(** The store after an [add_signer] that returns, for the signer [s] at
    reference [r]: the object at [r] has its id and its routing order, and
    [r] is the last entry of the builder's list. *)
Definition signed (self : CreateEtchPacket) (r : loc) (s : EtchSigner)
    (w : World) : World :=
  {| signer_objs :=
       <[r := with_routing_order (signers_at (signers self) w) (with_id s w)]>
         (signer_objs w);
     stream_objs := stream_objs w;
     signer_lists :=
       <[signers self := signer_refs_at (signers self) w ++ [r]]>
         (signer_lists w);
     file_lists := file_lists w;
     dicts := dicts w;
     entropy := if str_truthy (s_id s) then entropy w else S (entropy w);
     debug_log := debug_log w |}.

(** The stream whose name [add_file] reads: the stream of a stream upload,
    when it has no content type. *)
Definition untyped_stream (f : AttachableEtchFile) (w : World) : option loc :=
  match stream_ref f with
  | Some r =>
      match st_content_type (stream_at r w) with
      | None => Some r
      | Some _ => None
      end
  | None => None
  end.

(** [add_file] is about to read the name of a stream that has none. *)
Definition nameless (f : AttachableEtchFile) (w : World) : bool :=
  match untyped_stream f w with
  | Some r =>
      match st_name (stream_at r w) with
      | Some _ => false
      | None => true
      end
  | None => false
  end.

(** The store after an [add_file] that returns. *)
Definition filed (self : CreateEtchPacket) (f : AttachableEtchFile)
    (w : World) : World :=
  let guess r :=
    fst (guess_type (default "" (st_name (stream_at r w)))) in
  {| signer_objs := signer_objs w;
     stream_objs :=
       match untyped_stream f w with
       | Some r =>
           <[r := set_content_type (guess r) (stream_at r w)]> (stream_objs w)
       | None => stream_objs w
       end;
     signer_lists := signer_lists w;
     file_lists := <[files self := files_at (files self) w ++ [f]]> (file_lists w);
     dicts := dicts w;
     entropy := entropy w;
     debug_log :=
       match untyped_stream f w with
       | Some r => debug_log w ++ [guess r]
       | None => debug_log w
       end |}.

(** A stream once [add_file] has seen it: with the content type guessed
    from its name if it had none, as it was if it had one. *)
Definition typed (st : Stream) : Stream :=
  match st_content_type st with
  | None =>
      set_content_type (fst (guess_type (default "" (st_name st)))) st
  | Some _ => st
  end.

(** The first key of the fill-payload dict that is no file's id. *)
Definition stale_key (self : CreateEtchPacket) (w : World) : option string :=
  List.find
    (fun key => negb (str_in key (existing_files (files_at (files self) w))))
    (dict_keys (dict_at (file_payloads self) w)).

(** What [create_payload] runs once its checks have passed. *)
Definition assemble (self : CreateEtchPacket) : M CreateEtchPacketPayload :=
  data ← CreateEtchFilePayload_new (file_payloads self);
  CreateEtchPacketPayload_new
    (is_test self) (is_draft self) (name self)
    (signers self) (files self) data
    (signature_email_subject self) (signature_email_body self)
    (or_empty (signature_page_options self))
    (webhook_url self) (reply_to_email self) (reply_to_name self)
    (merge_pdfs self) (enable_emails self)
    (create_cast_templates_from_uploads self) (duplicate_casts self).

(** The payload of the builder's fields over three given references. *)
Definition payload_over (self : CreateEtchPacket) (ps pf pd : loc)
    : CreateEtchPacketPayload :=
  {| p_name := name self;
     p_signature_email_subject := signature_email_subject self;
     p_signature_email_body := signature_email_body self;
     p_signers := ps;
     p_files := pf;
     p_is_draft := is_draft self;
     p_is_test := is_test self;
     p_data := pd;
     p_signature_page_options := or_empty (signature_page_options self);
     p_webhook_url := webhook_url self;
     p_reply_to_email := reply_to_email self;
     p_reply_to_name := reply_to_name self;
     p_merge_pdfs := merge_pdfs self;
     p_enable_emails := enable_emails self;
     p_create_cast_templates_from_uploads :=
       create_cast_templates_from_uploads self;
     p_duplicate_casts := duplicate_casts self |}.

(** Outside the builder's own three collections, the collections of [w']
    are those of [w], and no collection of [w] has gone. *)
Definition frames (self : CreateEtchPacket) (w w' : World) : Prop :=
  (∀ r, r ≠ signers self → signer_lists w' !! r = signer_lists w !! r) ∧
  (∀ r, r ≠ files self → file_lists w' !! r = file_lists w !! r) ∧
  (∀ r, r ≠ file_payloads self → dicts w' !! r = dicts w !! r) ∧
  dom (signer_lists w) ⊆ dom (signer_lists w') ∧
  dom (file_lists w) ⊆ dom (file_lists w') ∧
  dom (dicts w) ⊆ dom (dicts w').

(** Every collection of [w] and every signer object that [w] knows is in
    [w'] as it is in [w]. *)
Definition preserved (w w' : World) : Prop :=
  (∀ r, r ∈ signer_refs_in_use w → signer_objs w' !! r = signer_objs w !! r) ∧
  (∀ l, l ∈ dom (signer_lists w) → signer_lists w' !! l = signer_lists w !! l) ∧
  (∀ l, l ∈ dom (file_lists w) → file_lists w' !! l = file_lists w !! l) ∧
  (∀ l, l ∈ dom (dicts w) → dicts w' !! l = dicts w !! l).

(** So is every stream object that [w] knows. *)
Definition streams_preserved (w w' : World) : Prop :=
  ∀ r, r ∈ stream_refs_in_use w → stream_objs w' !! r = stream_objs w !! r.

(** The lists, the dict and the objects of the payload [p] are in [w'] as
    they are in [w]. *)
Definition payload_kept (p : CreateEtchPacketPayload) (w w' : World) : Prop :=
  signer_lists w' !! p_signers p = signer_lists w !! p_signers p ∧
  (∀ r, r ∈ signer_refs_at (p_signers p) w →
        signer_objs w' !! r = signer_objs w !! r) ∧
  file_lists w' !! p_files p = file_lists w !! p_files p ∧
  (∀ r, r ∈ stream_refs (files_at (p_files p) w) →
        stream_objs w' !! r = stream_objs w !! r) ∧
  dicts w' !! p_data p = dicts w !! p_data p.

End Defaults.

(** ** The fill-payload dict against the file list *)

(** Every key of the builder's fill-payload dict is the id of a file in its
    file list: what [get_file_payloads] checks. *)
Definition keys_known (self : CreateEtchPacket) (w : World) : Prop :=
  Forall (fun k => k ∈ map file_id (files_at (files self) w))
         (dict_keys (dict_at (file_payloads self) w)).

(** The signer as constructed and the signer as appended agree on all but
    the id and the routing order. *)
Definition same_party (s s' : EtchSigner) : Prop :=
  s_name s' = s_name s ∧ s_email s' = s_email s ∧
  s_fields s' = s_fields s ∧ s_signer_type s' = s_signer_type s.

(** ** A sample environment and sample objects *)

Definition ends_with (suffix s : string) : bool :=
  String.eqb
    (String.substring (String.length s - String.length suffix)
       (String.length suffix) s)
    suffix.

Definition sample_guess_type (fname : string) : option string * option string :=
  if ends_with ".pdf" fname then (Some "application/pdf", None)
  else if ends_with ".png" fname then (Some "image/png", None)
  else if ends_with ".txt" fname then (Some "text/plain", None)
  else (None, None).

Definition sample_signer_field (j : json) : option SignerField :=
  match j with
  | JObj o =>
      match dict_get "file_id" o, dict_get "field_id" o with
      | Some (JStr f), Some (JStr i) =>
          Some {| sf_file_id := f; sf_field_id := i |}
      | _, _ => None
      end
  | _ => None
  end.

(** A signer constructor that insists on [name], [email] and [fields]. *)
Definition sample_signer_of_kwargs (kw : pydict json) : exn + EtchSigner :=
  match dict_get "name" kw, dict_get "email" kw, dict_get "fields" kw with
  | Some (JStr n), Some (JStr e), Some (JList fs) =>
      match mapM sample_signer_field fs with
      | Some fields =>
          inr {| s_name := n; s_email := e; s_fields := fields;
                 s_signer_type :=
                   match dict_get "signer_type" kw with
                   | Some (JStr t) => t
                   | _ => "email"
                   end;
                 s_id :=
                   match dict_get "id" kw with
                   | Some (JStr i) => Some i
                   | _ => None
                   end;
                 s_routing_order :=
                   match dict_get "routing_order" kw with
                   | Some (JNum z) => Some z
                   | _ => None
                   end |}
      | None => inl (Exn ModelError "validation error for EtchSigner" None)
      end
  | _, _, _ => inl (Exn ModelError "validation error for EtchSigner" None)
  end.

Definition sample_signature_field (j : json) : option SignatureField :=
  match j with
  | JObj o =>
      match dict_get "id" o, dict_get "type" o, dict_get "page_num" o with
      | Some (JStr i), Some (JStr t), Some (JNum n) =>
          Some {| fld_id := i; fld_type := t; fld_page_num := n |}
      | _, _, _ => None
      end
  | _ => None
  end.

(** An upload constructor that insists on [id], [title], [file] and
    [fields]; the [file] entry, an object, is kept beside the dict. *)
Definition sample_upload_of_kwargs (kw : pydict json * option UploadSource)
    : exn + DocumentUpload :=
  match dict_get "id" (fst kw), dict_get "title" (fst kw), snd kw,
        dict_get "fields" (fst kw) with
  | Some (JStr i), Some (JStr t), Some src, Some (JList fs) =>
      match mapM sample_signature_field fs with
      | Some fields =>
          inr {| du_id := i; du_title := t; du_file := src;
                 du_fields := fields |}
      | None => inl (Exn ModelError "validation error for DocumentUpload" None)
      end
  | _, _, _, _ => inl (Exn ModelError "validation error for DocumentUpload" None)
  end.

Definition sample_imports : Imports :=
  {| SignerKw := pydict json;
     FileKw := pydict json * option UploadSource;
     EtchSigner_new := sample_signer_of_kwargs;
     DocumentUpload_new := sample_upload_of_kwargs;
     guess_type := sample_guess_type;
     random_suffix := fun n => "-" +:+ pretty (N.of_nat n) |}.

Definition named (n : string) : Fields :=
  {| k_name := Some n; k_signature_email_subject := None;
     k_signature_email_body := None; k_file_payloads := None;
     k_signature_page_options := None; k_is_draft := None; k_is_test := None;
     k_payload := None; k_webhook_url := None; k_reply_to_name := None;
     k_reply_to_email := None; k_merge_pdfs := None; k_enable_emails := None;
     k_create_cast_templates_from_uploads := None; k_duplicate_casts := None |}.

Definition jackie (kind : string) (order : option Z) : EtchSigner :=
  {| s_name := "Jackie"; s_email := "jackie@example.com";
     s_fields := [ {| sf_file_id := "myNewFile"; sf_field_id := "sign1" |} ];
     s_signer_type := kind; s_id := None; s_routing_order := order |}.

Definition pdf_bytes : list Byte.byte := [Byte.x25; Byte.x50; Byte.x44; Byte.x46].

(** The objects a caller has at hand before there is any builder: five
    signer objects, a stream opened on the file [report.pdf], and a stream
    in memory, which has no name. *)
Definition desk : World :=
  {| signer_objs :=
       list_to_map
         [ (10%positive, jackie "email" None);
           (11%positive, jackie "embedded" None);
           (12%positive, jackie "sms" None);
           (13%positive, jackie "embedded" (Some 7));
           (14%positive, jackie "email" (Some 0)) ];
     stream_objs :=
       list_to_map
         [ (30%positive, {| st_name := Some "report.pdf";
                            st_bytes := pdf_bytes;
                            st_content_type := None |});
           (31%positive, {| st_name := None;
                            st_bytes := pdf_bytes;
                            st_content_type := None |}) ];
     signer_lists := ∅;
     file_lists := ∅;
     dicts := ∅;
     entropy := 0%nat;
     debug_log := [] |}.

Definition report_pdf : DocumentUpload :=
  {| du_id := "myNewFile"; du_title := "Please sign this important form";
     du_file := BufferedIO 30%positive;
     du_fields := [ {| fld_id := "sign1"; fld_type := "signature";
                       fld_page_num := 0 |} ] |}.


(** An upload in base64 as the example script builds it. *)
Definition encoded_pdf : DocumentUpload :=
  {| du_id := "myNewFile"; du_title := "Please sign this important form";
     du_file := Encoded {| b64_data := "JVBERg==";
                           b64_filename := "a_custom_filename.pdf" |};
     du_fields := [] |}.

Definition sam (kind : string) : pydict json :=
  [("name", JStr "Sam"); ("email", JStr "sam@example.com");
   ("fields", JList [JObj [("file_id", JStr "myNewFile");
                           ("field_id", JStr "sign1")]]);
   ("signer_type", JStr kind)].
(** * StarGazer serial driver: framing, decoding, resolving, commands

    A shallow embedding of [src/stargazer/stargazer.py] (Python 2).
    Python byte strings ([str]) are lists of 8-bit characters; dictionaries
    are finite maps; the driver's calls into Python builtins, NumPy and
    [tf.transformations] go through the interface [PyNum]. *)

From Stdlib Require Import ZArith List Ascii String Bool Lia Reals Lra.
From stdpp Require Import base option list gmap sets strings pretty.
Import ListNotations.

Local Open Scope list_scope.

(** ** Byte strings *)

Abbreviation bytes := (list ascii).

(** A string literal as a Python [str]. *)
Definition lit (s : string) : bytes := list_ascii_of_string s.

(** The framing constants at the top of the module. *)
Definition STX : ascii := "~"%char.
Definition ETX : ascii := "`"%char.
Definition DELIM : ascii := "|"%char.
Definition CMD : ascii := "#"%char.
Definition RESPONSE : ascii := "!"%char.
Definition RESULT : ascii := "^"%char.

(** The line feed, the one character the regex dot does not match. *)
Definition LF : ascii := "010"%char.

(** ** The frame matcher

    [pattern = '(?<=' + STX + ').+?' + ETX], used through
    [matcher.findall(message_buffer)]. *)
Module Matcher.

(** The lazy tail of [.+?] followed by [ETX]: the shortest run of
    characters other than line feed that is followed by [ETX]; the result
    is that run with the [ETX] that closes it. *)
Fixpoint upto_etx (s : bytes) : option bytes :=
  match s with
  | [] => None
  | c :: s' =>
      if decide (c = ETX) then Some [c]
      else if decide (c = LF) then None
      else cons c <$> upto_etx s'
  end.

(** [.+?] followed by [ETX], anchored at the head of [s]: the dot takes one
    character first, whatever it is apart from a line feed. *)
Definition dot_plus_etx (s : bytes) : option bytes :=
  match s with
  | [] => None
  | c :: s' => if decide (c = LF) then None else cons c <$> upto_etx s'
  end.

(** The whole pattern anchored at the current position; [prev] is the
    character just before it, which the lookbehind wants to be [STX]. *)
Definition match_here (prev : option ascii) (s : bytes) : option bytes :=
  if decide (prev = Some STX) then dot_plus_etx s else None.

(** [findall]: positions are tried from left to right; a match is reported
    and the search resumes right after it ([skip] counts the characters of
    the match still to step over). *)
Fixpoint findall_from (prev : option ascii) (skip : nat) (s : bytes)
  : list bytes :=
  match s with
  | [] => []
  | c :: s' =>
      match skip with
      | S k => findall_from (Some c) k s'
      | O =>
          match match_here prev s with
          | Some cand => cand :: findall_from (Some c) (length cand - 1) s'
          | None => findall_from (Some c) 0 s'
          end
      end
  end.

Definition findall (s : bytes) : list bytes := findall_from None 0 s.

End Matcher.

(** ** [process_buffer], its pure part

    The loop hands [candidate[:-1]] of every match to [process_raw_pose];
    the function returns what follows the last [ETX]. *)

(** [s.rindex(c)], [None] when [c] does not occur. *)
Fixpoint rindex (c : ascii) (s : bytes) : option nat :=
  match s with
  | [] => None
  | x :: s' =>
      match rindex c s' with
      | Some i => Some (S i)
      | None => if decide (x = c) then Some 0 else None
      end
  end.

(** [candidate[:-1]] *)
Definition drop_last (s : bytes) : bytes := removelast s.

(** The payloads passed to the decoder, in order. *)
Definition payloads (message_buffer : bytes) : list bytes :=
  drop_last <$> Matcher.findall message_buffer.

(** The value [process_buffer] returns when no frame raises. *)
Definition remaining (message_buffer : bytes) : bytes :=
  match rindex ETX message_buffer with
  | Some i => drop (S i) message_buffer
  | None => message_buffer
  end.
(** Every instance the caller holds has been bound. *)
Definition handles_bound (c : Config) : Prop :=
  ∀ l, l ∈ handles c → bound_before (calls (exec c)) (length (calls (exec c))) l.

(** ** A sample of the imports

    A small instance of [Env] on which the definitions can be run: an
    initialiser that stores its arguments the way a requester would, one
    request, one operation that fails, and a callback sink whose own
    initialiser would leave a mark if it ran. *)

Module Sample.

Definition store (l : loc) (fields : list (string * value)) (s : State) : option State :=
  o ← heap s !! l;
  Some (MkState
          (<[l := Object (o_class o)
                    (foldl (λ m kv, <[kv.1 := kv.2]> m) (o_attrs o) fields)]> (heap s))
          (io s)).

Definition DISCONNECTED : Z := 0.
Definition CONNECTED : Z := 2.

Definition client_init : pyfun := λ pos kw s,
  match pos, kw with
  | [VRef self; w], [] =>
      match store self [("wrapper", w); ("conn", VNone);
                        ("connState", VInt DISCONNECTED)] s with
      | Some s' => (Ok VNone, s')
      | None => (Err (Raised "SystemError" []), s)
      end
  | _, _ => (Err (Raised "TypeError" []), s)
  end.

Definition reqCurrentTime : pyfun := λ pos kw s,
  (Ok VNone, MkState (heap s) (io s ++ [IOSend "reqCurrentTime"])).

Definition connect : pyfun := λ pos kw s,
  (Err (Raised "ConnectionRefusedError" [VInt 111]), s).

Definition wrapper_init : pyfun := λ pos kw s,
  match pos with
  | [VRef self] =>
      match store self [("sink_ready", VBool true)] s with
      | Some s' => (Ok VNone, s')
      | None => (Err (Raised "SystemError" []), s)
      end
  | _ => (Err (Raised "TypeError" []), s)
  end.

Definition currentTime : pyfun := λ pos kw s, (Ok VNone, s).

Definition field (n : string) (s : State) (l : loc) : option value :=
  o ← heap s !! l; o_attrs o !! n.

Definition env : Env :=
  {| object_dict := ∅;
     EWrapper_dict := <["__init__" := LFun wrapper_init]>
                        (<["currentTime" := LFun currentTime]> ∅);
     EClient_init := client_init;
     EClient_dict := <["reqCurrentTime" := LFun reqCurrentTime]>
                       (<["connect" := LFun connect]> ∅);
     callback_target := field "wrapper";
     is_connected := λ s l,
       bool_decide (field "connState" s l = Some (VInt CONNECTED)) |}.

• What you will do
Look above for the line that contains "0 else None". Starting there, transcribe every line exactly until you have copied the line that contains "(** Every instance".

• Response
      | None => if decide (x = c) then Some 0 else None
      end
  end.

(** [candidate[:-1]] *)
Definition drop_last (s : bytes) : bytes := removelast s.

(** The payloads passed to the decoder, in order. *)
Definition payloads (message_buffer : bytes) : list bytes :=
  drop_last <$> Matcher.findall message_buffer.

(** The value [process_buffer] returns when no frame raises. *)
Definition remaining (message_buffer : bytes) : bytes :=
  match rindex ETX message_buffer with
  | Some i => drop (S i) message_buffer
  | None => message_buffer
  end.
(** Every instance the caller holds has been bound. *)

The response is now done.